Lemma strip_neg_int z r : ∃ ds,
  strip_neg (AppendInt [] z ++ r) = (z <? 0, ds ++ r) ∧
  forallb is_digit ds = true ∧ ds ≠ [] ∧ with_sign (z <? 0) (dec_value ds) = z ∧ dec_value ds = Z.abs z.
Proof.
  destruct (AppendInt_shape z) as (ds & -> & Hd & Hne & Hv). exists ds.
  split; [|split; [done|]; split; [done|]; split; [|done]].
  - destruct (z <? 0); [done|]. destruct ds as [|c ds]; [done|]. cbn in *.
    apply andb_prop in Hd as [Hc _]. apply is_digit_not in Hc as [Hc _].
    unfold is_sign in Hc. apply orb_false_elim in Hc as [-> _]. done.
  - rewrite Hv. unfold with_sign. destruct (Z.ltb_spec z 0); lia.
Qed.

Definition opt_field (z : Z) (c : byte) (r : bytes) : bytes :=
  if z =? 0 then r else AppendInt [] z ++ c :: r.

Lemma field_read u z r : is_digit u = false → field u (AppendInt [] z ++ u :: r) = (z, r).
Proof.
  intros Hu. unfold field. destruct (strip_neg_int z (u :: r)) as (ds & -> & Hd & Hne & Hv & _).
  rewrite span_digits_app by done. destruct ds; [done|]. by rewrite beq_refl, Hv.
Qed.

Lemma field_skip u c z r : is_digit c = false → c ≠ u →
  field u (AppendInt [] z ++ c :: r) = (0, AppendInt [] z ++ c :: r).
Proof.
  intros Hc Hne'. unfold field. destruct (strip_neg_int z (c :: r)) as (ds & -> & Hd & Hne & _).
  rewrite span_digits_app by done. destruct ds; [done|]. apply beq_false in Hne'. by rewrite Hne'.
Qed.

Lemma field_none u c r : is_digit c = false → c ≠ "-"%byte → field u (c :: r) = (0, c :: r).
Proof.
  intros Hc Hne. unfold field, strip_neg. apply beq_false in Hne. rewrite Hne. simpl. by rewrite Hc.
Qed.

Lemma field_opt u z r : is_digit u = false → field u r = (0, r) → field u (opt_field z u r) = (z, r).
Proof.
  intros Hu Hr. unfold opt_field. destruct (Z.eqb_spec z 0) as [->|]; [done|]. by apply field_read.
Qed.

Lemma field_opt_ne u c z r : is_digit c = false → c ≠ u → field u r = (0, r) →
  field u (opt_field z c r) = (0, opt_field z c r).
Proof. intros. unfold opt_field. destruct (z =? 0); [done|]. by apply field_skip. Qed.

Definition sec_text (secs frac : Z) (r : bytes) : bytes :=
  if (secs =? 0) && (frac =? 0) then r
  else AppendInt [] secs ++ (if frac =? 0 then [] else "."%byte :: appendFrac6 [] frac) ++ "S"%byte :: r.

Lemma sec_text_field u secs frac r : u ≠ "."%byte → u ≠ "S"%byte → field u r = (0, r) →
  field u (sec_text secs frac r) = (0, sec_text secs frac r).
Proof.
  intros H1 H2 Hr. unfold sec_text. destruct (_ && _); [done|].
  destruct (frac =? 0); cbn [app]; by apply field_skip.
Qed.

Lemma sec_text_read secs frac r : sec_field r = (0, r) → - 1000000 < frac < 1000000 →
  (0 <= secs ∧ 0 <= frac) ∨ (secs < 0 ∧ frac <= 0) →
  sec_field (sec_text secs frac r) = (secs * 1000000 + frac, r).
Proof.
  intros Hr Hf Hs. unfold sec_text.
  destruct (Z.eqb_spec secs 0) as [E1|E1], (Z.eqb_spec frac 0) as [E2|E2]; cbn [andb app];
    [subst; done|..]; unfold sec_field;
    match goal with |- context [AppendInt [] secs ++ ?k] =>
      destruct (strip_neg_int secs k) as (ds & -> & Hd & Hne & Hv & Ha) end;
    rewrite span_digits_app by done; (destruct ds as [|d0 ds]; [done|]); cbn [app].
  2:{ change (beq "S"%byte "S"%byte) with true. cbn iota. f_equal. rewrite Ha.
      unfold with_sign. destruct (Z.ltb_spec secs 0); lia. }
  all: change (beq "."%byte "S"%byte) with false; change (beq "."%byte "."%byte) with true; cbn iota;
    destruct (appendFrac6_spec frac Hf) as [Hfd Hfv];
    rewrite span_digits_app by done; change (beq "S"%byte "S"%byte) with true; cbn iota;
    rewrite Hfv, Ha; f_equal; unfold with_sign; destruct (Z.ltb_spec secs 0); lia.
Qed.

Definition time_text (micros : Z) (r : bytes) : bytes :=
  if micros =? 0 then r
  else
    let hours := micros ÷ 3600000000 in
    let m1 := micros - hours * 3600000000 in
    let mins := m1 ÷ 60000000 in
    let m2 := m1 - mins * 60000000 in
    let secs := m2 ÷ 1000000 in
    "T"%byte :: opt_field hours "H"%byte (opt_field mins "M"%byte (sec_text secs (m2 - secs * 1000000) r)).

(** The source appends each optional part to what is already written. *)
Definition opt_part (z : Z) (c : byte) : bytes := if z =? 0 then [] else AppendInt [] z ++ [c].

Lemma opt_dst dst z c : (if z =? 0 then dst else AppendInt dst z ++ [c]) = dst ++ opt_part z c.
Proof. unfold opt_part. destruct (z =? 0); by rewrite ?app_nil_r, 1?AppendInt_app, <- ?app_assoc. Qed.

Lemma opt_field_app z c r : opt_field z c r = opt_part z c ++ r.
Proof. unfold opt_field, opt_part. destruct (z =? 0); by rewrite <- ?app_assoc. Qed.

Lemma sec_text_app secs frac r : sec_text secs frac r = sec_text secs frac [] ++ r.
Proof. unfold sec_text. destruct (_ && _); [done|]. by rewrite <- !app_assoc. Qed.

Lemma sec_dst dst secs frac :
  (if (secs =? 0) && (frac =? 0) then dst
   else (if frac =? 0 then AppendInt dst secs else appendFrac6 (AppendInt dst secs ++ ["."%byte]) frac) ++ ["S"%byte])
  = dst ++ sec_text secs frac [].
Proof.
  unfold sec_text. destruct (_ && _); [by rewrite app_nil_r|].
  destruct (frac =? 0); rewrite 1?appendFrac6_app, AppendInt_app, <- !app_assoc; done.
Qed.

(** The text of a nonzero interval, field by field. *)
Lemma interval_text dst micros days months :
  - 2 ^ 63 <= micros < 2 ^ 63 → - 2 ^ 31 <= days < 2 ^ 31 → - 2 ^ 31 <= months < 2 ^ 31 →
  encodeIntervalBinary dst (Some (interval_wire micros days months)) =
  dst ++ dquote :: "P"%byte ::
    (if (months =? 0) && (days =? 0) && (micros =? 0) then str "T0S" ++ [dquote]
     else opt_field (months ÷ 12) "Y"%byte (opt_field (months - months ÷ 12 * 12) "M"%byte
            (opt_field days "D"%byte (time_text micros [dquote])))).
Proof.
  intros H1 H2 H3. unfold encodeIntervalBinary. set (raw := interval_wire micros days months).
  assert (Zlen raw = 16) as -> by done. cbn [negb Z.eqb Pos.eqb].
  change (slice 0 8 raw) with (be_put 8 micros). change (slice 8 12 raw) with (be_put 4 days).
  change (slice 12 16 raw) with (be_put 4 months).
  rewrite int64_get_put, !int32_get_put. unfold int64, int32. rewrite !wraps_small by lia.
  assert ((months ÷ 12 =? 0) && (months - months ÷ 12 * 12 =? 0) = (months =? 0)) as ->.
  { destruct (Z.eqb_spec (months ÷ 12) 0), (Z.eqb_spec (months - months ÷ 12 * 12) 0), (Z.eqb_spec months 0);
      simpl; try done; Z.quot_rem_to_equations; lia. }
  destruct ((months =? 0) && (days =? 0) && (micros =? 0)); [done|].
  rewrite !opt_field_app. unfold time_text. cbv zeta. rewrite !opt_dst. destruct (micros =? 0).
  - rewrite <- !app_assoc. done.
  - rewrite sec_dst, ?opt_field_app, (sec_text_app _ _ [dquote]). rewrite <- !app_assoc. done.
Qed.

(** An interval whose seconds part is not strictly between -1 s and 0 is
    written as an ISO duration that reads back to the same months, days and
    microseconds. *)
Theorem interval_roundtrip (dst : bytes) (micros days months : Z)
  (Hmi : - 2 ^ 63 <= micros < 2 ^ 63) (Hd : - 2 ^ 31 <= days < 2 ^ 31)
  (Hmo : - 2 ^ 31 <= months < 2 ^ 31)
  (Hsec : Z.rem micros 60000000 <= - 1000000 ∨ 0 <= Z.rem micros 60000000) :
  ∃ body, encodeIntervalBinary dst (Some (interval_wire micros days months)) =
            dst ++ dquote :: "P"%byte :: body ∧
          parse_duration body = (months, days, micros, [dquote]).
Proof.
  rewrite interval_text by done. eexists; split; [done|].
  destruct ((months =? 0) && (days =? 0) && (micros =? 0)) eqn:E0.
  { rewrite !andb_true_iff, !Z.eqb_eq in E0. destruct E0 as [[-> ->] ->]. reflexivity. }
  assert (∀ u, field u (time_text micros [dquote]) = (0, time_text micros [dquote])) as Ht.
  { intros u. unfold time_text. destruct (micros =? 0); by apply field_none. }
  unfold parse_duration.
  rewrite field_opt; [|done|do 2 (apply field_opt_ne; [done..|]); apply Ht].
  rewrite field_opt; [|done|apply field_opt_ne; [done..|]; apply Ht].
  rewrite field_opt; [|done|apply Ht].
  replace (12 * (months ÷ 12) + (months - months ÷ 12 * 12)) with months by lia. unfold time_text at 1.
  destruct (Z.eqb_spec micros 0) as [->|Hne].
  { done. }
  change (beq "T"%byte "T"%byte) with true. cbv zeta iota.
  rewrite field_opt; [|done|apply field_opt_ne; [done..|]; by apply sec_text_field].
  rewrite field_opt; [|done|by apply sec_text_field].
  rewrite sec_text_read by (try done; Z.quot_rem_to_equations; lia).
  do 2 f_equal. lia.
Qed.

Lemma interval_roundtrip_witness :
  ∃ body, encodeIntervalBinary [] (Some (interval_wire (-3723500000) 3 (-14))) =
            [] ++ dquote :: "P"%byte :: body ∧
          parse_duration body = (-14, 3, -3723500000, [dquote]).
Proof. apply interval_roundtrip; vm_compute; [split; [discriminate|reflexivity]..|left; discriminate]. Defined.

(** The sign of an interval between -1 s and 0 is lost: it is written as
    its positive counterpart, for every such number of microseconds. *)
Theorem interval_subsecond_sign_lost (dst : bytes) (micros : Z) (H : - 1000000 < micros < 0) :
  encodeIntervalBinary dst (Some (interval_wire micros 0 0)) =
  encodeIntervalBinary dst (Some (interval_wire (- micros) 0 0)).
Proof.
  rewrite !interval_text by lia. cbn [Z.eqb andb].
  destruct (Z.eqb_spec micros 0), (Z.eqb_spec (- micros) 0); try lia.
  do 3 f_equal. unfold time_text. destruct (Z.eqb_spec micros 0), (Z.eqb_spec (- micros) 0); try lia.
  cbv zeta.
  assert (∀ x, - 1000000 < x < 1000000 → x ÷ 3600000000 = 0 ∧ x ÷ 60000000 = 0 ∧ x ÷ 1000000 = 0) as Hq
    by (intros x Hx; Z.quot_rem_to_equations; lia).
  destruct (Hq micros ltac:(lia)) as (-> & H1 & H2), (Hq (- micros) ltac:(lia)) as (-> & H3 & H4).
  rewrite !Z.mul_0_l, !Z.sub_0_r, H1, H3, !Z.mul_0_l, !Z.sub_0_r, H2, H4, !Z.mul_0_l, !Z.sub_0_r.
  do 3 f_equal. unfold sec_text. cbn [Z.eqb andb].
  destruct (Z.eqb_spec micros 0), (Z.eqb_spec (- micros) 0); try lia.
  do 3 f_equal. unfold appendFrac6. destruct (Z.ltb_spec micros 0), (Z.ltb_spec (- micros) 0); try lia. done.
Qed.

Lemma interval_subsecond_sign_lost_witness :
  encodeIntervalBinary [] (Some (interval_wire (-500000) 0 0)) =
  encodeIntervalBinary [] (Some (interval_wire 500000 0 0)).
Proof. apply (interval_subsecond_sign_lost [] (-500000)). lia. Defined.

Lemma appendTimeOfDay_read dst usec r : 0 <= usec < 360000000000 →
  match r with c :: _ => is_digit c = false ∧ c ≠ "."%byte | [] => True end →
  ∃ body, appendTimeOfDay dst usec = dst ++ body ∧ parse_time (body ++ r) = (usec, r).
Proof.
  intros Hu Hr. unfold appendTimeOfDay. destruct (Z.ltb_spec usec 0); [lia|]. cbv zeta.
  set (h := usec ÷ 3600000000). set (u1 := usec - h * 3600000000).
  set (m := u1 ÷ 60000000). set (u2 := u1 - m * 60000000). set (s := u2 ÷ 1000000). set (f := u2 - s * 1000000).
  assert (0 <= h < 100 ∧ 0 <= m < 60 ∧ 0 <= s < 60 ∧ 0 <= f < 1000000 ∧
    usec = (h * 3600 + m * 60 + s) * 1000000 + f) as (Hh & Hm & Hs & Hf & E).
  { unfold f, s, u2, m, u1, h. Z.quot_rem_to_equations. lia. }
  clearbody h m s f. clear u1 u2.
  pose proof (append2_value h ltac:(lia)) as Eh. pose proof (append2_value m ltac:(lia)) as Em.
  pose proof (append2_value s ltac:(lia)) as Es. unfold append2 in *. rewrite app_nil_l in *.
  destruct (Z.eqb_spec f 0) as [->|Hf0].
  - eexists; split; [rewrite <- !app_assoc; reflexivity|].
    unfold parse_time, slice. cbn [app take drop Nat.sub]. rewrite ?take_0, ?drop_0, Eh, Em, Es.
    destruct r as [|c r]; [f_equal; lia|]. destruct Hr as [_ Hr%beq_false]. rewrite Hr. f_equal. lia.
  - destruct (appendFrac6_spec f ltac:(lia)) as [Hd Hv]. rewrite appendFrac6_app.
    eexists; split; [rewrite <- !app_assoc; reflexivity|].
    unfold parse_time, slice. cbn [app take drop Nat.sub]. rewrite ?take_0, ?drop_0, Eh, Em, Es.
    change (beq "."%byte "."%byte) with true. cbn iota.
    rewrite span_digits_app by (done || (destruct r as [|c r]; [done|apply Hr])). rewrite Hv. f_equal. lia.
Qed.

**Task statement**
All that is wanted is a faithful reproduction of the line above with "(** An interval", the line with "rewrite field_opt; [|done|by", and every line in between.

**Solution to this exercise**
(** An interval whose seconds part is not strictly between -1 s and 0 is
    written as an ISO duration that reads back to the same months, days and
    microseconds. *)
Theorem interval_roundtrip (dst : bytes) (micros days months : Z)
  (Hmi : - 2 ^ 63 <= micros < 2 ^ 63) (Hd : - 2 ^ 31 <= days < 2 ^ 31)
  (Hmo : - 2 ^ 31 <= months < 2 ^ 31)
  (Hsec : Z.rem micros 60000000 <= - 1000000 ∨ 0 <= Z.rem micros 60000000) :
  ∃ body, encodeIntervalBinary dst (Some (interval_wire micros days months)) =
            dst ++ dquote :: "P"%byte :: body ∧
          parse_duration body = (months, days, micros, [dquote]).
Proof.
  rewrite interval_text by done. eexists; split; [done|].
  destruct ((months =? 0) && (days =? 0) && (micros =? 0)) eqn:E0.
  { rewrite !andb_true_iff, !Z.eqb_eq in E0. destruct E0 as [[-> ->] ->]. reflexivity. }
  assert (∀ u, field u (time_text micros [dquote]) = (0, time_text micros [dquote])) as Ht.
  { intros u. unfold time_text. destruct (micros =? 0); by apply field_none. }
  unfold parse_duration.
  rewrite field_opt; [|done|do 2 (apply field_opt_ne; [done..|]); apply Ht].
  rewrite field_opt; [|done|apply field_opt_ne; [done..|]; apply Ht].
  rewrite field_opt; [|done|apply Ht].
  replace (12 * (months ÷ 12) + (months - months ÷ 12 * 12)) with months by lia. unfold time_text at 1.
  destruct (Z.eqb_spec micros 0) as [->|Hne].
  { done. }
  change (beq "T"%byte "T"%byte) with true. cbv zeta iota.
  rewrite field_opt; [|done|apply field_opt_ne; [done..|]; by apply sec_text_field].
  rewrite field_opt; [|done|by apply sec_text_field].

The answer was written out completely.